Cucciolo di orangutan
Arriviamo un pomeriggio presto e prima della visita prevista prendiamo alloggiamento nelle palafitte tutte collegate fra di loro da una passerella. Ogni palafitta è una camera d’ albergo per la nostra prossima notte.
La clinica si prende cura degli orangutan che hanno riportato ferite e di quelli che sono stati abbandonati come spesso capita dalle madri e sarebbero destinati a morte sicura.
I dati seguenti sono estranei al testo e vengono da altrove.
Definition to_pixel_format (value : Z) : option PixelFormat * list log_line :=
  let e := u32 value in
  if e =? MJPG then (Some MJPG, [])
  else if e =? YUYV then (Some YUYV, [])
  else (None, [invalid_pixel_format_value value]).

Definition to_fps_enum (value : Z) : option FPS * list log_line :=
  let e := u32 value in
  if e =? FPS_value FPS_15 then (Some FPS_15, [])
  else if e =? FPS_value FPS_30 then (Some FPS_30, [])
  else if e =? FPS_value FPS_60 then (Some FPS_60, [])
  else (None, [invalid_fps_enum value]).

Definition to_gst_video_format (fmt : PixelFormat) : GstVideoFormat :=
  if fmt =? YUYV then GST_VIDEO_FORMAT_YUY2
  else if fmt =? MJPG then GST_VIDEO_FORMAT_I420
  else GST_VIDEO_FORMAT_UNKNOWN.

(** [_v4l2src_init]. *)
Definition init : V4L2Src :=
  {| device_path := Some "/dev/video0"%string; pixel_format := MJPG;
     resolution := DIM_HD;
     fps := FPS_30; buffer_count := 2; camera := None; frame_number := 0 |}.

Definition with_camera (cam : option V4L2Camera) (self : V4L2Src) : V4L2Src :=
  {| device_path := device_path self; pixel_format := pixel_format self;
     resolution := resolution self; fps := fps self;
     buffer_count := buffer_count self; camera := cam;
     frame_number := frame_number self |}.

Definition with_frame_number (n : Z) (self : V4L2Src) : V4L2Src :=
  {| device_path := device_path self; pixel_format := pixel_format self;
     resolution := resolution self; fps := fps self;
     buffer_count := buffer_count self; camera := camera self;
     frame_number := n |}.

Section Element.

Context {K : Type} `{Kernel K}.

(** What a callback gives back: how it ended, the element, the world and
    the messages it wrote. *)
Definition result (A : Type) : Type :=
  outcome A * V4L2Src * world K * list log_line.

(** [self->camera.reset()], and the destruction of the camera a
    [unique_ptr] assignment replaces. *)
Definition reset_camera (cam : option V4L2Camera) (w : world K) : world K :=
  match cam with
  | Some c => V4L2Camera_destroy c w
  | None => w
  end.

(** [open_device(); configure(); start_streaming();] *)
Definition bring_up : action unit :=
  bind open_device (fun _ => bind configure (fun _ => start_streaming)).

(** [_v4l2src_start]; [negotiated] is what [gst_base_src_negotiate]
    returns.  The first statement assigns [self->device_path] to a
    [std::string], which is undefined for a null pointer. *)
Definition start (negotiated : bool) (self : V4L2Src) (w : world K) : result bool :=
  match device_path self with
  | None => (Undefined, self, w, [])
  | Some path =>
  let '(maybe_fmt, log1) := to_pixel_format (gint (pixel_format self)) in
  match maybe_fmt with
  | None =>
      (Return false, self, w,
       log1 ++ [pixel_format_conversion_failed (gint (pixel_format self))])
  | Some format =>
      let '(maybe_fps, log2) := to_fps_enum (gint (FPS_value (fps self))) in
      match maybe_fps with
      | None =>
          (Return false, self, w,
           log1 ++ log2 ++ [invalid_fps (gint (FPS_value (fps self)))])
      | Some rate =>
          let cfg :=
            {| device_path_ := path;
               dimension_ := resolution self;
               format_ := format;
               fps_num_ := rate;
               buffer_count_ := buffer_count self |} in
          let '(width, height) :=
            dimensions_decompress (PixelDimension_value (dimension_ cfg)) in
          let log3 := log1 ++ log2 ++ [starting_with cfg width height] in
          (* self->camera = std::make_unique<v4l2::V4L2Camera>(cfg); *)
          let w0 := reset_camera (camera self) w in
          match bring_up (V4L2Camera_new cfg) w0 with
          | (Throw e, c, w1) =>
              (Return false, with_camera None self, V4L2Camera_destroy c w1,
               log3 ++ [failed_to_start_camera e])
          | (Undefined, c, w1) =>
              (Undefined, with_camera (Some c) self, w1, log3)
          | (Return _, c, w1) =>
              let self1 := with_frame_number 0 (with_camera (Some c) self) in
              if negotiated then (Return true, self1, w1, log3)
              else (Return false, self1, w1, log3 ++ [negotiation_failed])
          end
      end
  end
  end.

(** [_v4l2src_stop]. *)
Definition stop (self : V4L2Src) (w : world K) : result bool :=
  match camera self with
  | None => (Return true, self, w, [stop_called])
  | Some c =>
      match stop_streaming c w with
      | (Return _, c1, w1) =>
          (Return true, with_camera None self, V4L2Camera_destroy c1 w1,
           [stop_called])
      | (Throw e, c1, w1) =>
          (Return true, with_camera None self, V4L2Camera_destroy c1 w1,
           [stop_called; stop_streaming_threw e])
      | (Undefined, c1, w1) =>
          (Undefined, with_camera (Some c1) self, w1, [stop_called])
      end
  end.

(** The destroy notification of a pushed buffer, run on the camera the
    buffer was created from. *)
Definition release_notify (cam : V4L2Camera) (w : world K)
  : outcome unit * V4L2Camera * world K * list log_line :=
  if has_valid_frame cam then
    match release_frame cam w with
    | (Return _, c1, w1) => (Return tt, c1, w1, [requeuing_buffer])
    | (Throw e, c1, w1) =>
        (Return tt, c1, w1, [requeuing_buffer; release_frame_exception e])
    | (Undefined, c1, w1) => (Undefined, c1, w1, [requeuing_buffer])
    end
  else (Return tt, cam, w, [no_valid_buffer]).

(** [_v4l2src_create]: the flow return and the buffer stored in
    [*outbuf].  Calling it without a camera dereferences a null pointer. *)
Definition create (self : V4L2Src) (w : world K)
  : result (GstFlowReturn * option GstBuffer) :=
  match camera self with
  | None => (Undefined, self, w, [enter_create])
  | Some c =>
      match capture_frame c w with
      | (Throw e, c1, w1) =>
          (Return (GST_FLOW_ERROR, None), with_camera (Some c1) self, w1,
           [enter_create; capture_frame_failed e])
      | (Undefined, c1, w1) =>
          (Undefined, with_camera (Some c1) self, w1, [enter_create])
      | (Return view, c1, w1) =>
          let size := span_size (image view) in
          if (size =? 0) || (16 * 1024 * 1024 <? size) then
            (Return (GST_FLOW_ERROR, None), with_camera (Some c1) self, w1,
             [enter_create; invalid_image size])
          else
            let dur := ns_per_frame (fps self) in
            let offset := frame_number self in
            let pts := u64 (v4l2_timestamp_us view * 1000) in
            let vf := to_gst_video_format (pixel_format self) in
            let meta :=
              match vf with
              | GST_VIDEO_FORMAT_UNKNOWN | GST_VIDEO_FORMAT_I420 => None
              | _ => Some (vf, width view, height view)
              end in
            (Return (GST_FLOW_OK,
                     Some {| memory_data := span_data (image view);
                             memory_size := size;
                             buffer_duration := dur;
                             buffer_offset := offset;
                             buffer_offset_end := u64 (offset + 1);
                             buffer_pts := pts;
                             video_meta := meta |}),
             with_frame_number (u64 (offset + 1)) (with_camera (Some c1) self),
             w1,
             [enter_create; valid_image (width view) (height view) size;
              pushing_buffer pts dur offset])
      end
  end.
Percorriamo una passerella di legno tutta circondata da robuste reti metalliche per la nostra sicurezza, in quanto pur non essendo animali particolarmente pericolosi se dovessero per un qualche motivo decidere di aggredire l’uomo avrebbero forse la meglio:  quelli in gabbia siamo noi, loro sono praticamente liberi.
Clinica degli orangutan - Malesia 2009
E’ bello vedere da due metri di distanza l’orango che prende la banana, la sbuccia e la mangia lanciando via la buccia, ma ancora più singolare è visitare la nursery dove ci sono i piccoli abbandonati che vengono presi dalle inservienti dalle loro culle e allattati con il biberon.
Da non trascurare in Malesia sono infine le sue spiagge incontaminate di sabbia bianca, specie su alcuni suoi isolotti, per gli appassionati del genere.
Voglio chiudere con una curiosità: è uno dei paesi al mondo che credo abbia il  più alto numero di campi da golf rapportato alla sua superficie.